In 1935, the company provided a pair of stainless steel foxes to the London & North Eastern Railway which were used to decorate the sides of their new Class A4 locomotive no. 2512 Silver Fox.

The iconic stainless steel Fox weather vane was made by Trevor Faulkner ARCA FRBS, his first commission, whilst he was a student at the Royal College of Art in the 1950s. Trevor Faulkner, who was elected a Fellow of the Royal Society of British Sculptors in 1975, grew up in Stocksbridge and family members worked at Samuel Fox.

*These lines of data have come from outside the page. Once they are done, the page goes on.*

Lemma check_rules v l :
  (forall i r, (i, r) ∈ l -> (i < n)%nat) ->
  exists v' es, foldM (check_rule show_lex_error show_parse_error owners outputs) (v, empty_graph n) l = Some (v', graph_of n es) /\
    in_graph es /\ (clean v' -> clean v /\ Forall (rule_ok es) l).
Proof.
  intros Hl. rewrite empty_graph_of.
  destruct (foldM_invariant (check_rule show_lex_error show_parse_error owners outputs)
    (fun l st => exists v' es, st = (v', graph_of n es) /\ in_graph es /\ (clean v' -> clean v /\ Forall (rule_ok es) l))
    (v, graph_of n []) l) as (st & Hst & v' & es & -> & H); [| |by exists v', es].
  2: { exists v, []. split_and!; [done|by intros d i ?%elem_of_nil|]. intros ?. split; [done|constructor]. }
  intros l' [i r] st Hin (v' & es & -> & Hr & Hc).
  destruct (check_rule_step v' es i r Hr (Hl _ _ Hin)) as (v2 & es2 & -> & Hr2 & Hsub & Hc2). eexists. split; [done|].
  exists v2, es2. split_and!; [done..|]. intros H. apply Hc2 in H as [H Hok]. apply Hc in H as [H Hall]. split; [done|].
  apply Forall_app. split; [|by constructor]. eapply Forall_impl; [exact Hall|]. eauto using rule_ok_mono.
Qed.
End Rules.

(** The rules of an accepted set: they compile, and Kahn's order holds all
    of them. *)
Record rules_accepted (owners reserved : gmap string string) (rules : list CalcRule) : Prop := {
  ra_names : names_ok owners reserved rules;
  ra_rules : exists outputs es order,
    (forall k, is_Some (outputs !! k) <-> k ∈ rule_kks_calc <$> rules) /\
    (forall k i, outputs !! k = Some i -> exists r, rules !! i = Some r /\ rule_kks_calc r = k) /\
    Forall (rule_ok owners outputs es) (enumerate rules) /\
    NoDup order /\ respects es order /\ (forall i, (i < length rules)%nat -> i ∈ order)
}.

Lemma cycles_clean v l : clean (foldl check_cycle v l) -> clean v /\ Forall (fun rd => rd.2 = 0%nat) l.
Proof.
  intros Hc. apply (foldl_clean check_cycle (fun v => clean v) (fun l _ => Forall (fun rd => rd.2 = 0%nat) l)) in Hc; [done| |constructor].
  clear. intros l [r d] v. unfold check_cycle. cbn [snd]. destruct (Nat.eqb_spec d 0) as [->|]; intros H; clean_inv.
  split; [done|]. intros ?. apply Forall_app. split; [done|]. by constructor.
Qed.

Section Calc.
Context (toml_value : string -> result string TomlValue) (toml_calc : string -> result string (list CalcRule)).
Context (show_lex_error : TokenizeError -> string) (show_parse_error : ParseError -> string).

Lemma check_calc_total owners reserved v content :
  exists v', check_calc toml_value toml_calc show_lex_error show_parse_error owners reserved v content = Some v' /\
    (clean v' -> clean v /\ exists rules, toml_calc content = Ok rules /\ rules_accepted owners reserved rules).
Proof.
  unfold check_calc. destruct (toml_value content) as [raw|e]; [|eexists; split; [done|intros H; clean_inv]].
  set (v0 := check_keys v raw). destruct (toml_calc content) as [rules|e]; [|eexists; split; [done|intros H; clean_inv]].
  destruct (foldl (check_output owners reserved) (v0, ∅) (enumerate rules)) as [v1 outputs] eqn:Eo. set (n := length rules).
  assert (Hidx : forall k i, outputs !! k = Some i -> exists r, rules !! i = Some r /\ rule_kks_calc r = k).
  { intros k i Hk. destruct (outputs_index owners reserved v0 (enumerate rules) k i) as (r & Hr & ?); [by rewrite Eo|].
    apply elem_of_enumerate in Hr. eauto. }
  destruct (check_rules owners show_lex_error show_parse_error outputs n) with (v := v1) (l := enumerate rules) as (v2 & es & -> & Hes & H2).
  { intros k i Hk. destruct (Hidx k i Hk) as (r & Hr & _). by apply lookup_lt_Some in Hr. }
  { intros i r Hr%elem_of_enumerate. by apply lookup_lt_Some in Hr. }
  cbn [mbind option_bind]. destruct (kahn_spec n es Hes) as (order & deg & -> & Hnd & Hrange & Hresp & _ & Hdeg).
  cbn [mbind option_bind]. eexists. split; [done|]. intros H. apply cycles_clean in H as [Hv2 Hzero].
  destruct (H2 Hv2) as [Hv1 Hok]. assert (Hrules : (enumerate rules).*2 = rules) by (unfold enumerate; by rewrite snd_zip by (by rewrite length_seq)).
  destruct (outputs_of_clean owners reserved v0 rules (enumerate rules)) as (Hv0 & Hnames & Hs); [by rewrite Eo|done|].
  rewrite Eo in Hs. split; [by eapply check_keys_clean|]. exists rules. split; [done|]. split; [done|].
  exists outputs, es, order. split_and!; try done. intros i Hi. destruct (Hdeg i Hi) as (d & Hd & Hpos).
  destruct (decide (i ∈ order)) as [|Hno]; [done|]. apply Hpos in Hno.
  destruct (lookup_lt_is_Some_2 rules i Hi) as [r Hr].
  assert (Hz : zip rules deg !! i = Some (r, d)) by (apply lookup_zip_Some; done).
  eapply Forall_lookup_1 in Hzero; [|exact Hz]. cbn in Hzero. lia.
Qed.
End Calc.

(** ** The engine of accepted rules *)

Lemma compile_all rules crs :
  Forall2 (fun rule cr => compile_rule rule = Ok cr) rules crs -> NoDup (kks_calc <$> crs) -> foldl compile_step [] rules = crs.
Proof.
  revert crs. induction rules as [|rule rules IH] using rev_ind; intros crs H Hnd.
  - by inversion H.
  - apply Forall2_app_inv_l in H as (crs1 & crs2 & H1 & H2 & ->). inversion H2 as [|? cr ? ? Hcr H3]; subst. inversion H3; subst.
    rewrite fmap_app in Hnd. cbn in Hnd. apply NoDup_snoc in Hnd as [Hnd Hnot]. rewrite foldl_snoc, (IH _ H1 Hnd). unfold compile_step.
    rewrite Hcr. destruct (existsb _ crs1) eqn:E; [|done]. apply existsb_exists in E as (c & Hc & Heq).
    apply String.eqb_eq in Heq. destruct Hnot. rewrite <- Heq. apply list_elem_of_fmap_2. by apply list_elem_of_In.
Qed.

Lemma compile_rule_kks rule cr : compile_rule rule = Ok cr -> kks_calc cr = rule_kks_calc rule.
Proof. unfold compile_rule. intros H. inv_result. repeat case_match; inv_result; try done. by case_bool_decide; inv_result. Qed.

Lemma compile_rule_variables rule cr tokens ast :
  compile_rule rule = Ok cr -> tokenize (rule_expression rule) = Ok tokens -> parse tokens = Ok ast -> variables cr = extract_variables ast.
Proof.
  unfold compile_rule. intros H Ht Hp. rewrite Ht in H. cbn [map_err mbind result_bind] in H. rewrite Hp in H. inv_result.
  do 2 (case_match; [done|]). inv_result. case_bool_decide; [done|]. by simplify_eq/=.
Qed.

Section Accepted.
Context (owners reserved : gmap string string) (rules : list CalcRule).
Hypothesis Hra : rules_accepted owners reserved rules.

Lemma accepted_compile : exists crs, Forall2 (fun rule cr => compile_rule rule = Ok cr) rules crs.
Proof.
  destruct Hra as [Hnames (outputs & es & order & Hdom & Hidx & Hok & Hnd & Hresp & Hall)].
  exists (omap (fun rule => match compile_rule rule with Ok cr => Some cr | Err _ => None end) rules).
  assert (H : forall rule, rule ∈ rules -> is_Some (match compile_rule rule with Ok cr => Some cr | Err _ => None end)).
  { intros rule [i Hi]%list_elem_of_lookup. rewrite Forall_forall in Hok.
    destruct (Hok (i, rule)) as (dt & tokens & ast & Hdt & Hmax & Hmin & Hdef & Hlim & Ht & Hp & Hdeps); [by apply elem_of_enumerate|].
    cbn [fst snd] in *. unfold compile_rule. rewrite Hdt. cbn [ok_or mbind result_bind]. rewrite Hmax, Hmin, Hdef, Hlim. cbn [negb orb].
    rewrite Ht. cbn [map_err mbind result_bind]. rewrite Hp. cbn [map_err mbind result_bind]. case_bool_decide as Hself; [|by eexists].
    exfalso. rewrite Forall_forall in Hdeps. destruct (Hdeps _ Hself) as [(d & Hd & He)|[Hn _]].
    - destruct (Hidx _ _ Hd) as (r & Hr & Hrk).
      assert (d = i) as ->.
      { eapply (NoDup_lookup (rule_kks_calc <$> rules)); [apply Hnames|by rewrite list_lookup_fmap, Hr|by rewrite list_lookup_fmap, Hi, Hrk]. }
      assert (Hio : i ∈ order) by (by eapply Hall, lookup_lt_Some). apply list_elem_of_lookup in Hio as [k Hk].
      pose proof (Hresp k i Hk i He) as Hin. apply list_elem_of_lookup in Hin as [k' Hk']. apply lookup_take_Some in Hk' as [Hk' Hlt].
      pose proof (NoDup_lookup _ _ _ _ Hnd Hk Hk'). lia.
    - apply eq_None_not_Some in Hn. apply Hn, Hdom, list_elem_of_fmap_2, list_elem_of_lookup. eauto. }
  apply omap_Forall2 in H. eapply Forall2_impl; [exact H|]. cbn. intros rule cr Hcr. by destruct (compile_rule rule); simplify_eq.
Qed.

== Nationalisation and after ==
The works, along with other major producers in Great Britain, were nationalised in 1967, to become British Steel Corporation. During the 1980s and 1990s the works became part of a joint British Steel / GKN venture known as "Stocksbridge Engineering Steels" and in 1999 they became part of Corus. The works is still open although steel stock is brought from the main melting site at Aldwarke, near Rotherham, for secondary processing.

In 2007 the site was bought by Tata Steel and has been renamed Tata Steel Speciality Steels. Investment at the site has continued and a high-tech Vacuum Induction Melting furnace was due to be commissioned early in 2015.

Liberty House Group Purchased the Speciality Steels group from TATA in May 2017. The name adopted for the new group was Liberty Speciality Steels. The group comprised the Site at Aldwarke, Bolton, Brinsworth, Stocksbridge and Wednesbury.